In 1996, Deakin has a network of six campuses across Melbourne, capital city of the state of Victoria, and in the regional Victorian cities of Geelong and Warrnambool. It now has 25,000 students in the faculties of Arts, Education, Health and Behavioural Sciences, Management, and Science and Technology, plus a further 21,000 students in professional development programs offered by Deakin Australia in partnerships with government, industry and professional associations.
Deakin is committed to offering flexible study opportunities and courses are available on and off campus and through full and part time study or a combination of modes.
The University of Southern Queensland and Deakin University were selected as case study sites for the program strategy Distance Education. At Deakin, the focus was on use of technology in delivering distance education and on initiatives in lifelong learning undertaken by Deakin Australia in its partnerships, particularly with professional associations.
From its establishment in the 1970s, Deakin for its viability needed to become a substantial provider of distance education. It was university strategy to provide distance education with flexible delivery.
Deakins vision in 1996 is to be
a distinctive university acknowledged internationally for its imaginative, flexible and innovative approaches to working with its students, clients and communities in developing, sharing and applying knowledge and skills to create better educated and more just societies and a healthy and more sustainable world.

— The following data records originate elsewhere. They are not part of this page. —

(** Walk along a computation to its effects, keeping what its checks established
    and what the effects before answered. *)
Ltac effects :=
  cbv zeta;
  lazymatch goal with
  | |- only _ _ (void _) => apply only_void; effects
  | |- only _ _ (refuse _) => apply only_refuse
  | |- only _ _ (lift _ ≫= _) => apply only_bind_lift; let a := fresh "a" in let H := fresh "Hc" in intros a H; effects
  | |- only _ _ (unless _ _ ≫= _) => apply only_bind_unless; let H := fresh "Hc" in intros H; effects
  | |- only _ _ (on_error _ (invoke _ _) ≫= _) => apply only_bind_on_error; [|let a := fresh "a" in let H := fresh "Ha" in intros a H; effects]
  | |- only _ _ (invoke _ _ ≫= _) => apply only_bind_invoke; [|let a := fresh "a" in let H := fresh "Ha" in intros a H; effects]
  | |- only _ _ (_ ≫= _) => apply only_bind; [effects|let h' := fresh "h'" in let a := fresh "a" in let H := fresh "Hm" in intros h' a H; effects]
  | |- only _ _ (lift _) => apply only_lift
  | |- only _ _ (mret _) => apply only_ret
  | |- only _ _ (on_error _ _) => apply only_on_error; effects
  | |- only _ _ (invoke _ _) => apply only_invoke
  | |- only _ _ (match ?x with _ => _ end) => let E := fresh "E" in destruct x eqn:E; effects
  | _ => idtac
  end.

(** What the checks established, in terms of entitlement. *)
Ltac checked_facts :=
  repeat match goal with
  | H : requireFourEyes _ _ _ _ = Ok _ |- _ => apply requireFourEyes_ok in H
  | H : requireStepUp _ _ _ = Ok _ |- _ => apply requireStepUp_ok in H
  | H : mg_require _ _ = Ok _ |- _ => apply mg_require_ok in H
  | H : parseOpaque _ _ _ = Ok _ |- _ => apply parseOpaque_ok in H; cbn [snd] in H
  | H : HashToken _ _ = Some _ |- _ => apply HashToken_presented in H
  | H : (?c != "") && negb (ValidID ?c) = false |- _ => pose proof (page_checked c H); clear H
  | H : _ || _ = false |- _ => apply orb_false_iff in H as []
  end; bool_hyp; unfold target_ok.

(** Split a conjunction and find its parts among the established facts. *)
Ltac established :=
  lazymatch goal with
  | |- _ /\ _ => split; [established|established]
  | |- exists _, _ => eexists; established
  | |- mg_page_ok _ _ => match goal with H : forall l, mg_page_ok _ _ |- _ => apply H end
  | |- entitled _ _ => eassumption
  | |- confirmed _ _ => eassumption
  | |- two_people _ _ _ => eassumption
  | |- presented _ _ _ => eassumption
  | |- _ <= _ => lia
  | |- AnyEffect _ = AnyEffect _ => reflexivity
  | |- ?x = ?y => try eassumption
  | |- ?x <> ?y => try match goal with H : x <> y |- _ => exact H end
  | _ => idtac
  end.

Lemma answered_last before {A} (e : Effect A) a : answer before A e = Ok a -> answered (before ++ [AnyEffect e]) e a.
Proof. intros Ha. by exists before. Qed.
(** Before its expiry the same row has its link. *)
Lemma payer_asked_for_remainder_witness : exists route amount,
  payer_route (fun _ => None) "pending" 50 grace_row = Ok route /\
  ct_PaymentURI route = "ethereum:0x0000000000000000000000000000000000000001@1?value=1000" /\
  amount = 1000 - received_so_far "0" /\ amount = 1000.
Proof.
  destruct (payer_route (fun _ => None) "pending" 50 grace_row) as [route|] eqn:E; [|vm_compute in E; discriminate E].
  assert (ct_PaymentURI route = "ethereum:0x0000000000000000000000000000000000000001@1?value=1000") as Hu by (vm_compute in E; injection E as <-; reflexivity).
  destruct (payer_asked_for_remainder (fun _ => None) "pending" 50 grace_row route E eq_refl ltac:(rewrite Hu; discriminate))
    as (amount & expected & _ & Hx & _ & Ha & _). exists route, amount. split; [done|]. split; [exact Hu|].
  vm_compute in Hx. injection Hx as <-. split; [exact Ha|]. rewrite Ha. vm_compute. reflexivity.
Defined.

(** ** Concrete runs *)

Definition tenant_id : string := "0198a6d7-42b5-7a10-8000-000000000002".
Definition merchant_id : string := "0198a6d7-42b5-7a10-8000-000000000003".
Definition requester_id : string := "0198a6d7-42b5-7a10-8000-000000000004".
Definition approver_id : string := "0198a6d7-42b5-7a10-8000-000000000005".
Definition endpoint_id : string := "0198a6d7-42b5-7a10-8000-000000000006".
Definition action_id : string := "0198a6d7-42b5-7a10-8000-000000000007".

(** An approver who confirmed themselves a minute before. *)
Definition run_approver : MgPrincipal :=
  mkMgPrincipal tenant_id merchant_id approver_id "session" "admin_assertion" {["webhooks:disable" := true]} (59 * Minute) "" "".

(** Asked for at 50 minutes, by someone who had confirmed themselves at [stepUp]. *)
Definition run_action (stepUp : Time) : ManagementActionRequest :=
  mkManagementActionRequest action_id actionDisableWebhook "webhook_endpoint" endpoint_id 3 "retired" requester_id "" "agreed" "executing" ""
    "idem-key" "{}" "" "" "session" stepUp "" None (51 * Minute) (61 * Minute) None None (51 * Minute) 1.

Definition run_endpoint : WebhookEndpoint := mkWebhookEndpoint endpoint_id "https://shop.example/hook" ["*"] 1000 1 "disabled" "whk" None 0 0 4.

(** A repository that knows the action and answers everything about it. *)
Definition run_answer (stepUp : Time) (h : history) (A : Type) (e : Effect A) : result merr A :=
  match e in Effect A return result merr A with
  | ClaimManagementActionE _ _ _ _ _ _ _ => Ok (run_action stepUp, false)
  | DisableWebhookEndpointE _ _ _ _ _ => Ok (run_endpoint, false)
  | CompleteManagementActionE _ _ _ _ _ _ => Ok (run_action stepUp)
  | _ => Err (Sentinel MgErrNotFound)
  end.

(** All of it at one hour. *)
Definition run_clock (_ : nat) : Time := 60 * Minute.

Definition run_approval (stepUp : Time) : history * result merr (ManagementActionRequest * bool) :=
  ApproveManagementAction (run_answer stepUp) id run_clock (Some "lease") run_approver actionDisableWebhook action_id "agreed" "hash" [].

Lemma approval_carries_out_request_witness : length (run_approval (51 * Minute)).1 = 3%nat /\ is_ok (run_approval (51 * Minute)).2 = true /\
  exists lease scope kind action replay t ok,
    actionScope actionDisableWebhook = Some (scope, kind) /\
    run_answer (51 * Minute) [] _ (ClaimManagementActionE run_approver actionDisableWebhook action_id lease "agreed" "hash" (60 * Minute)) = Ok (action, replay) /\
    approval_run (run_answer (51 * Minute)) id run_approver actionDisableWebhook scope "agreed" lease action
      [AnyEffect (ClaimManagementActionE run_approver actionDisableWebhook action_id lease "agreed" "hash" (60 * Minute))] t ok.
Proof.
  destruct (run_approval (51 * Minute)) as [h' r] eqn:E. pose proof E as E'. vm_compute in E'. injection E' as Eh Er.
  split; [by subst h'|]. split; [by subst r|].
  destruct (approval_carries_out_request (run_answer (51 * Minute)) id run_clock (Some "lease") run_approver actionDisableWebhook action_id "agreed" "hash" [] h' r E)
    as [Hn|(lease & scope & kind & Hs & Hl & [[Hc _]|(action & replay & t & ok & Ha & _ & _ & Hrun & _)])].
  - subst h'. discriminate Hn.
  - subst h'. discriminate Hc.
  - injection Hl as <-. exists "lease", scope, kind, action, replay, t, ok. split; [exact Hs|]. split; [exact Ha|exact Hrun].
Defined.

(** Confirmed at 49 minutes, asked at 51, approved at 60: the request would live
    until 61 minutes. *)
Lemma late_approval_fails_witness : exists e, is_ok (requireStepUp (51 * Minute)
    (mkMgPrincipal tenant_id merchant_id requester_id "session" "admin_assertion" {["webhooks:disable" := true]} (49 * Minute) "" "") "webhooks:disable") = true /\
  60 * Minute < ma_ExpiresAt (run_action (49 * Minute)) /\
  run_approval (49 * Minute) =
    ([AnyEffect (ClaimManagementActionE run_approver actionDisableWebhook action_id "lease" "agreed" "hash" (60 * Minute));
      AnyEffect (CompleteManagementActionE run_approver action_id "lease" false "authorization_changed" (60 * Minute))], Err e).
Proof.
  destruct (late_approval_fails (run_answer (49 * Minute)) id run_clock "lease" run_approver actionDisableWebhook "webhooks:disable" "webhook_endpoint"
    action_id "agreed" "hash" [] (run_action (49 * Minute))) as [e He]; try (vm_compute; reflexivity).
  - discriminate.
  - vm_compute. discriminate.
  - exists e. split; [vm_compute; reflexivity|]. split; [vm_compute; reflexivity|]. exact He.
Defined.

(** A box whose cipher only appends a mark, for the example. *)
Definition marking_cipher (_ : string) : AEAD :=
  mkAEAD 4 1 (fun _ plain _ => plain +:+ "#") (fun _ sealed _ => Some (str_take (String.length sealed - 1) sealed)).
Definition demo_key : string := "0123456789abcdef0123456789abcdef".

Lemma sealed_secret_opens_once_witness : exists box other sealed,
  NewWebhookSecretBox marking_cipher demo_key = Ok box /\ NewAPICredentialBox marking_cipher demo_key = Ok other /\
  SealSecret box (Some "nnce") "secret" = Ok sealed /\ OpenSecret box sealed = Ok "secret" /\ is_ok (OpenSecret other sealed) = false.
Proof.
  eexists. eexists. eexists. split; [reflexivity|]. split; [reflexivity|]. split; [reflexivity|].
  apply (sealed_secret_opens_once marking_cipher demo_key demo_key "nnce" "secret"); try reflexivity.
  split; [cbn; lia|]. split; [cbn; lia|]. intros nonce plain aad Hn. cbn. split.
  - assert (String.length (plain +:+ "#") - 1 = String.length plain)%nat as -> by (pose proof (len_app plain "#"); unfold len in *; cbn in *; lia).
    f_equal. apply str_take_app.
  - rewrite len_app. reflexivity.
Defined.

Definition demo_claims : adminClaims :=
  mkAdminClaims "merchant-management-api" "POST" "/v1/management/payment-links" (hex_encode "body") action_id tenant_id merchant_id requester_id "session"
    ["payment-links:write"] 1700000000 1700000060 0 "" "".
Definition demo_http (compact : string) : MgHTTP := mkMgHTTP ["ManagementAdmin " +:+ compact] "POST" "/v1/management/payment-links" "" "".
Definition demo_mac (key text : string) : string := key.

Lemma assertion_binds_request_witness : exists compact p payload c,
  SignAdminAssertion demo_mac (Some "{}") demo_key = Ok compact /\
  authenticateAssertion id demo_mac (fun _ => Some Outbox.JNull) (fun _ => Some demo_claims) demo_key true (fun _ _ _ => Ok true) (time_Unix 1700000030)
    (demo_http compact) "body" compact = Ok p /\
  asserted id demo_mac (fun _ => Some demo_claims) demo_key (fun _ _ _ => Ok true) (time_Unix 1700000030) (demo_http compact) "body" compact p payload c.
Proof.
  eexists. destruct (authenticateAssertion id demo_mac (fun _ => Some Outbox.JNull) (fun _ => Some demo_claims) demo_key true (fun _ _ _ => Ok true)
    (time_Unix 1700000030) (demo_http (b64_encode "{}" +:+ "." +:+ b64_encode demo_key)) "body" (b64_encode "{}" +:+ "." +:+ b64_encode demo_key)) as [p|] eqn:E;
    [|vm_compute in E; discriminate E].
  destruct (assertion_binds_request id demo_mac (fun _ => Some Outbox.JNull) (fun _ => Some demo_claims) demo_key (fun _ _ _ => Ok true) (time_Unix 1700000030)
    _ _ _ p E) as (payload & c & H).
  exists p, payload, c. split; [reflexivity|]. split; [exact E|exact H].
Defined.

(Deakin University Strategic and Management Plans 1996, p. 1)
Technology
Deakin was recognised by the independently published Good Universities Guide as Australias University of the Year in 1995, on the basis of its use of new technologies, turning the tools of the information age into tools of learning, as a Press Release from Deakin University in 1995 described the award.
The Press Release continued:
The University of the Year award is recognition that Deakin has gone further than any other institution in promoting educational technology that is responsive to the needs of students. The authors of the Guide said this did not simply mean that Deakin had more or better computers than other universities. Rather, Deakin was the most imaginative and most responsive to all forms of learning technology including the telephone, fax, computer and modem, video-conference, courier, post and audio and video tape.

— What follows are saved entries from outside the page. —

(** Whatever is accepted is a spelling of the account it is read as. *)
Lemma canonical_is_account v a : canonicalTRONAddress sha256 v = Some a ->
  exists p, tron_payload p /\ a = encodeBase58Check sha256 p /\ address_text p v.
Proof using Type.
  unfold canonicalTRONAddress, address_text, hex_text. set (t := TrimSpace v). destruct (HasPrefix t "T").
  - destruct (decodeBase58Check sha256 t) as [p|] eqn:Ed; [|discriminate]. intros H. destruct (_ || _) eqn:Eg in H; [discriminate|].
    injection H as <-. exists p. apply orb_false_iff in Eg as [E1 E2]. apply negb_false_iff, Z.eqb_eq in E1, E2.
    split; [done|]. split; [done|]. left. by apply decoded_check.
  - cbv zeta. set (l := lower_ascii t). set (w := TrimPrefix l "0x"). intros H.
    assert (Hw : lower_ascii w = w /\ (l = w \/ l = "0x" +:+ w)).
    { pose proof (lower_ascii_idem t) as Hl. fold l in Hl. unfold w. destruct (HasPrefix l "0x") eqn:Ex.
      - apply Encoding.HasPrefix_split in Ex. split; [|by right]. apply (lower_suffix "0x"). by rewrite <- Ex.
      - unfold TrimPrefix. rewrite Ex. split; [done|by left]. }
    destruct Hw as [Hlow Hsp]. remember (if len w =? 40 then "41" +:+ w else w) as raw eqn:Hraw.
    assert (Hrl : lower_ascii raw = raw) by (subst raw; destruct (len w =? 40); [by rewrite lower_ascii_app, Hlow|done]).
    destruct (_ || _) eqn:Eg in H; [discriminate|].
    apply orb_false_iff in Eg as [E1 E2]. apply negb_false_iff in E1, E2. apply Z.eqb_eq in E1.
    destruct (hex_decode raw) as [p|] eqn:Ed; [|discriminate]. injection H as <-. exists p.
    destruct (payload_of_hex raw p E1 E2 Hrl Ed) as [Hp Hh]. split; [done|]. split; [done|]. right. rewrite <- Hh. cbn [In].
    destruct (len w =? 40); subst raw; [change (str_drop 2 ("41" +:+ w)) with w|]; destruct Hsp as [Hsp|Hsp]; rewrite Hsp; tauto.
Qed.

Lemma canonical_trimmed v w : TrimSpace v = TrimSpace w -> canonicalTRONAddress sha256 v = canonicalTRONAddress sha256 w.
Proof using Type. unfold canonicalTRONAddress. by intros ->. Qed.

(** The case of hexadecimal digits does not matter. *)
Lemma canonical_lowered v l : lower_ascii (TrimSpace v) = l -> str_forall plain_byte l = true -> HasPrefix l "t" = false ->
  canonicalTRONAddress sha256 v = canonicalTRONAddress sha256 l.
Proof using Type.
  intros Hl Hp Ht. unfold canonicalTRONAddress. rewrite (TrimSpace_plain l Hp).
  assert (HasPrefix (TrimSpace v) "T" = false) as ->.
  { destruct (TrimSpace v) as [|c r]; [done|]. cbn [lower_ascii] in Hl. subst l. cbn [HasPrefix] in *.
    destruct (Ascii.eqb_spec c "T") as [->|]; [exfalso; revert Ht; cbn; by destruct (lower_ascii r)|done]. }
  assert (HasPrefix l "T" = false /\ lower_ascii l = l) as [-> Hll].
  { subst l. split; [|apply lower_ascii_idem]. destruct (TrimSpace v) as [|c r]; [done|]. cbn [lower_ascii HasPrefix].
    destruct (Ascii.eqb_spec (lower_byte c) "T") as [E|]; [|done]. exfalso. clear - E. destruct c as [[][][][][][][][]]; discriminate E. }
  by rewrite Hl, Hll.
Qed.

Lemma spelling_accepted p v : tron_payload p -> address_text p v -> canonicalTRONAddress sha256 v = Some (encodeBase58Check sha256 p).
Proof using sha_len.
  intros Hp Hv. destruct (payload_hex p Hp) as (w & Hw & Hl & Hc & Hlow). destruct Hv as [Ht|Hv].
  - rewrite (canonical_trimmed v (encodeBase58Check sha256 p)); [by apply encoded_canonical|]. rewrite Ht; symmetry; apply TrimSpace_plain, encodeBase58_plain.
  - unfold hex_text in Hv. rewrite Hw in Hv. change (str_drop 2 ("41" +:+ w)) with w in Hv.
    assert (hex_decode ("41" +:+ w) = Some p) as Hd by (rewrite <- Hw; apply hex_roundtrip).
    destruct (canonical_of_hex w p Hc Hlow Hl Hd) as (C1 & C2 & C3). pose proof (canonical_of_prefixed w p Hc Hlow Hl Hd) as C4.
    assert (HasPrefix w "t" = false) as Hwt.
    { destruct w as [|c r]; [done|]. cbn [str_forall HasPrefix] in *. apply andb_true_iff in Hc as [Hc _].
      destruct (Ascii.eqb_spec c "t") as [->|]; [discriminate Hc|done]. }
    assert (forall z, str_forall plain_byte z = true -> str_forall plain_byte (z +:+ w) = true) as Hpz
      by (intros z Hz; by rewrite str_forall_app, Hz, (hex_plain w Hc)).
    cbn [In] in Hv. destruct Hv as [Hv|[Hv|[Hv|[Hv|[]]]]]; symmetry in Hv;
      (rewrite (canonical_lowered v _ Hv); [done| |done || exact Hwt]); [by apply (Hpz "41")|by apply (Hpz "0x41")|by apply (Hpz "")|by apply (Hpz "0x")].
Qed.

Lemma trimmed_part u : len (TrimSpace u) <= len u /\ (len (TrimSpace u) = len u -> TrimSpace u = u) /\ (lower_ascii u = u -> lower_ascii (TrimSpace u) = TrimSpace u).
Proof using Type.
  destruct (TrimSpace_split u) as (x & y & Hu). set (t := TrimSpace u) in *. clearbody t. pose proof (f_equal len Hu) as Hl. rewrite !len_app in Hl.
  pose proof (len_nonneg x). pose proof (len_nonneg y). split; [lia|]. split.
  - intros He. destruct x; [|rewrite len_cons in Hl; pose proof (len_nonneg x); lia]. destruct y; [by rewrite str_app_nil_r in Hu|].
    rewrite len_cons in Hl. pose proof (len_nonneg y). change (len "") with 0 in *. lia.
  - intros Hlow. rewrite Hu in Hlow. apply lower_suffix, lower_prefix in Hlow. exact Hlow.
Qed.

(** Text in lower case is no Base58 address. *)
Lemma lower_is_hex w a : lower_ascii w = w -> canonicalTRONAddress sha256 w = Some a ->
  exists p, tron_payload p /\ a = encodeBase58Check sha256 p /\ hex_text p w.
Proof using sha_len.
  intros Hlow Ha. destruct (canonical_is_account w a Ha) as (p & Hp & He & [Ht|Ht]); [|by exists p]. exfalso.
  destruct (trimmed_part w) as (_ & _ & Hl). specialize (Hl Hlow). destruct (address_shape p Hp) as (r & Hr & _). rewrite Ht, Hr in Hl. discriminate Hl.
Qed.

Deakin University Press Release 1995
Deakins good practice in this area is displayed in the software Deakin Interchange.
Deakin Interchange
Deakin Interchange uses computers, networks and point-and-click interfaces to get information to the hands of students and staff. It is a menu of software, automatically downloaded, providing graphical user interface tools, available to students with passwords, on or off campus, including students overseas.
Deakin students can use Deakin Interchange from campus terminals or from home or workplace with a modem. Around 7,000 students are linked through Deakin Interchange. It is a requirement in two programs in the Faculty of Management that students have access through Deakin Interchange.
Demand for remote access to Deakin Interchange is such that, in 1996, the University is grappling with physical capacity problems.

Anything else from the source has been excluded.